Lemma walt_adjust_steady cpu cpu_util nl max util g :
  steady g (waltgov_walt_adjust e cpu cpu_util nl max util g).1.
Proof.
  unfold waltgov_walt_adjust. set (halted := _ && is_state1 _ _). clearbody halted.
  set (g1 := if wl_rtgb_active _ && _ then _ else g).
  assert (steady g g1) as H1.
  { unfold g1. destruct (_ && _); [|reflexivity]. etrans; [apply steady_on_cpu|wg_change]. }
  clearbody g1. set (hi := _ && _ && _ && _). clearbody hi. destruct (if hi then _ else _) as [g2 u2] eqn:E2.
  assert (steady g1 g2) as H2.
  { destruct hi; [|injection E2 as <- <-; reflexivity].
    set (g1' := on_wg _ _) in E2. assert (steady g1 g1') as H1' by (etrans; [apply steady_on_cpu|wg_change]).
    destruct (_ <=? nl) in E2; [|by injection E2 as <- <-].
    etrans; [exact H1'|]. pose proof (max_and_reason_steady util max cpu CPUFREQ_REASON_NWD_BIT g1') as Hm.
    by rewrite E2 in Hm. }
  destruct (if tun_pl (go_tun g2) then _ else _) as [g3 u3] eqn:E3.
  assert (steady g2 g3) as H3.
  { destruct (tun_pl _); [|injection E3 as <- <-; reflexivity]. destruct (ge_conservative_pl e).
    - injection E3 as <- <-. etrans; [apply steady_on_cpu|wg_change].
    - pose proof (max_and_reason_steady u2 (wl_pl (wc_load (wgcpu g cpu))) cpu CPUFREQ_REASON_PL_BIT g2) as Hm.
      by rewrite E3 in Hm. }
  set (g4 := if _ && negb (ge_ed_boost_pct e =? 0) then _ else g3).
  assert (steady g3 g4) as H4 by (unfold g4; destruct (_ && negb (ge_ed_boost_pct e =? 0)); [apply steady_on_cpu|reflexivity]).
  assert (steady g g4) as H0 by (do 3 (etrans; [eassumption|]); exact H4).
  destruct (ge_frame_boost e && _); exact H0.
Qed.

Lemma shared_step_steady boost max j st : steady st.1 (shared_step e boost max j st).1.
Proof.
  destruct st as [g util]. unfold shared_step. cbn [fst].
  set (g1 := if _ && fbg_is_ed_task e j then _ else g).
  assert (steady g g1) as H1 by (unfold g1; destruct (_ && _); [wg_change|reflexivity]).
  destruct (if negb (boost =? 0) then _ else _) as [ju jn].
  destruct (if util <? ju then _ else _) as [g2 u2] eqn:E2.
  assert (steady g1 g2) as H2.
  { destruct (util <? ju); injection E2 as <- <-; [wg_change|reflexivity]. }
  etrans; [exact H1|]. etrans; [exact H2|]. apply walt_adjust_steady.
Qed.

_ _ _

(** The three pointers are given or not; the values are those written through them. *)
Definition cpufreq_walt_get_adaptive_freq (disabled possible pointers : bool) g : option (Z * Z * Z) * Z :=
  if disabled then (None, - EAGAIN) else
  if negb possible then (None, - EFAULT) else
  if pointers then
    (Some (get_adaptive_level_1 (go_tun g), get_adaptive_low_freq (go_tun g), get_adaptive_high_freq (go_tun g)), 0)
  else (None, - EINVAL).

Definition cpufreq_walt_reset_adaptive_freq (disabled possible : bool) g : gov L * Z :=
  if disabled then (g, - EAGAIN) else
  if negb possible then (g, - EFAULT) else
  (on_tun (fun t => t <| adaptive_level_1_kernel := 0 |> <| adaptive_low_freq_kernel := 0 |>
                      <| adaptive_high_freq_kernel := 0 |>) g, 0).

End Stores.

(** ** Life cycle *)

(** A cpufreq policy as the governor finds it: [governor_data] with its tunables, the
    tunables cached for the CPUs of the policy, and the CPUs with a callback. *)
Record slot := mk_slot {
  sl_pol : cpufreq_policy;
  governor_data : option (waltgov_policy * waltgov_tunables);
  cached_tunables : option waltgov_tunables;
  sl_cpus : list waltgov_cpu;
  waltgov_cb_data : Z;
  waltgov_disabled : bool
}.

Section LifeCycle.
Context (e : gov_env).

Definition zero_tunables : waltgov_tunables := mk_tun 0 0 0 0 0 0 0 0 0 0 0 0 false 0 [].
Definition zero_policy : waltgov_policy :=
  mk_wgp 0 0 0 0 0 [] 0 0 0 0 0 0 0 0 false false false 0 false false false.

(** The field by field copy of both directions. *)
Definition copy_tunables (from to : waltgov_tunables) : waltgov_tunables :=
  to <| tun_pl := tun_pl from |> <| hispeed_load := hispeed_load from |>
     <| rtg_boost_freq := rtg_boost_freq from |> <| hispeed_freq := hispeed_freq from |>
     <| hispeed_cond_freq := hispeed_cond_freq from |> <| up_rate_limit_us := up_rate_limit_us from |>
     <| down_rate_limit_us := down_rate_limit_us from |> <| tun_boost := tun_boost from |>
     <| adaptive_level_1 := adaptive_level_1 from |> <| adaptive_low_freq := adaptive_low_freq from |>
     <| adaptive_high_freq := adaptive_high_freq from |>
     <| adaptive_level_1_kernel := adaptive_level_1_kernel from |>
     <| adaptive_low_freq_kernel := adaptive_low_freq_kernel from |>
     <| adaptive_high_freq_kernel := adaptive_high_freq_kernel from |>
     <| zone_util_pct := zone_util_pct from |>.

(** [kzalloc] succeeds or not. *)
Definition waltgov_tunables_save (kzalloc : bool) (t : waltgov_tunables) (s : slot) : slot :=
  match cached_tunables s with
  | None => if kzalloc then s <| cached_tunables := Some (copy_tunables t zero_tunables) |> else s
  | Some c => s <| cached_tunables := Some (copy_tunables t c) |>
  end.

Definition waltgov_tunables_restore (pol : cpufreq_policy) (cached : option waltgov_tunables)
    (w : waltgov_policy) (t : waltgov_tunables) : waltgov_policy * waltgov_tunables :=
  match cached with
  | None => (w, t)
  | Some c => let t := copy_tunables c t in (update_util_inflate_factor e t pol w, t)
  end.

_ _ _

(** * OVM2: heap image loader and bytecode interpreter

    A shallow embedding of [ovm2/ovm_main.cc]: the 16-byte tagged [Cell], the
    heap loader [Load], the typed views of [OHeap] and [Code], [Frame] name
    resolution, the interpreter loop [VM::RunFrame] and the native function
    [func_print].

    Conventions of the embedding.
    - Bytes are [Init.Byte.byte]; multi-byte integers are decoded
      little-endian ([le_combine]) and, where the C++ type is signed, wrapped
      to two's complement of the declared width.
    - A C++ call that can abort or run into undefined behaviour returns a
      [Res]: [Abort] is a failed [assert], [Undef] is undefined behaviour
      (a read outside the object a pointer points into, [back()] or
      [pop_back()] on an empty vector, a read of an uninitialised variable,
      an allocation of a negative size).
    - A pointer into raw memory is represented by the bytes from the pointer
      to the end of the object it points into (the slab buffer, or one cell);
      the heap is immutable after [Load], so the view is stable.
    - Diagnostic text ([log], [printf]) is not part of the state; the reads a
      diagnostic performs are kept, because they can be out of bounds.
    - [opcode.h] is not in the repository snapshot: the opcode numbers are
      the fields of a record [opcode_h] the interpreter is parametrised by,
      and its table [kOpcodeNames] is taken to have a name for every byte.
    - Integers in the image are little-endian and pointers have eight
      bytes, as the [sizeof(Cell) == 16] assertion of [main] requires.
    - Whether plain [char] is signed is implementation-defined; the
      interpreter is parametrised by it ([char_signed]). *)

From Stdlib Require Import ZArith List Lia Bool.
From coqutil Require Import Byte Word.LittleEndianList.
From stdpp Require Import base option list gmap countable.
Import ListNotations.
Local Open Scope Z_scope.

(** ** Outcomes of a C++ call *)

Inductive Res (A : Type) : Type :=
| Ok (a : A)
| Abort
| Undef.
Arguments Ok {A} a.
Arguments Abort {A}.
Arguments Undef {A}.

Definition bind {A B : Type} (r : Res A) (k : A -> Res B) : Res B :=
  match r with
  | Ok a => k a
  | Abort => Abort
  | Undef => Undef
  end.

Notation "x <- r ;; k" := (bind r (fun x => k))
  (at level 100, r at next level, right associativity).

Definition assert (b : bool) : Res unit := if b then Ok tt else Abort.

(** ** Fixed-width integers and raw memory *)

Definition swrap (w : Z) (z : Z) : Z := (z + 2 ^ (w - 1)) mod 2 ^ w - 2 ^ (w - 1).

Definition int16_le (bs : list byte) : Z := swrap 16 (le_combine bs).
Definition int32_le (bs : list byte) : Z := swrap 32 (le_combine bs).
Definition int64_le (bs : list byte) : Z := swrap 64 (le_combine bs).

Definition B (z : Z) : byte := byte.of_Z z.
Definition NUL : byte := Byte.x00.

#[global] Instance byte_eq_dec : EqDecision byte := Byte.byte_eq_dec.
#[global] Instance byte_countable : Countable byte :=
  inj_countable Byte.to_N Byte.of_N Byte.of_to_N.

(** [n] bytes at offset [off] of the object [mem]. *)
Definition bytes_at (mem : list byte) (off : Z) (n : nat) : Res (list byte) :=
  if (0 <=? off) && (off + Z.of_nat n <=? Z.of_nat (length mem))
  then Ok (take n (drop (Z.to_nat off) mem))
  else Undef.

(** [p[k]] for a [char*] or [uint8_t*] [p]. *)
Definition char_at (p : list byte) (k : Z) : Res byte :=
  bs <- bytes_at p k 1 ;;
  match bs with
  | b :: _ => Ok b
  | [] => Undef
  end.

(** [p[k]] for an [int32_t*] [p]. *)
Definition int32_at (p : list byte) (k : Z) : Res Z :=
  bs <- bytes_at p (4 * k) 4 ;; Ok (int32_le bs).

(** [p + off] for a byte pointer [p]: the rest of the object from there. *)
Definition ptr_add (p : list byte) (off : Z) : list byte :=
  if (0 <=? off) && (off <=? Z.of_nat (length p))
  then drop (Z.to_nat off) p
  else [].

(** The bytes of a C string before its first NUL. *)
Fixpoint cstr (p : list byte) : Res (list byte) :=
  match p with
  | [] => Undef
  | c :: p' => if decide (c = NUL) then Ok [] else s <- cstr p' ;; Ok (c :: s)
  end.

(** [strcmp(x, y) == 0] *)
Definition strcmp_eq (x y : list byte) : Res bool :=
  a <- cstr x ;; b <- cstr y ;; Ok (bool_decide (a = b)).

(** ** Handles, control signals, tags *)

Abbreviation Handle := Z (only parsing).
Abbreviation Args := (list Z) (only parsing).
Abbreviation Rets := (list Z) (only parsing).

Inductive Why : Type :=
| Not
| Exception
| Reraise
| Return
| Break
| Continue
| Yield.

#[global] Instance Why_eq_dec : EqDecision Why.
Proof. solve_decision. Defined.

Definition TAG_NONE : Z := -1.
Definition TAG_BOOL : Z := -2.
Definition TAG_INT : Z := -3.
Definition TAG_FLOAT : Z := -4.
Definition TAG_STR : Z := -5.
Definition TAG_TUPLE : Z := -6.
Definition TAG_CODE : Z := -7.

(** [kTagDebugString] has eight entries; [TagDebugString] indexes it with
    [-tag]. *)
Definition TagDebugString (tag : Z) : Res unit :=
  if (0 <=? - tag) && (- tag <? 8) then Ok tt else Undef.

_ _ _

▶ **Task**: Search the data above for the string "Import" and copy each line that has it.

▶ **Reply**:
From Stdlib Require Import ZArith List Lia Bool.
From coqutil Require Import Byte Word.LittleEndianList.
From stdpp Require Import base option list gmap countable.
Import ListNotations.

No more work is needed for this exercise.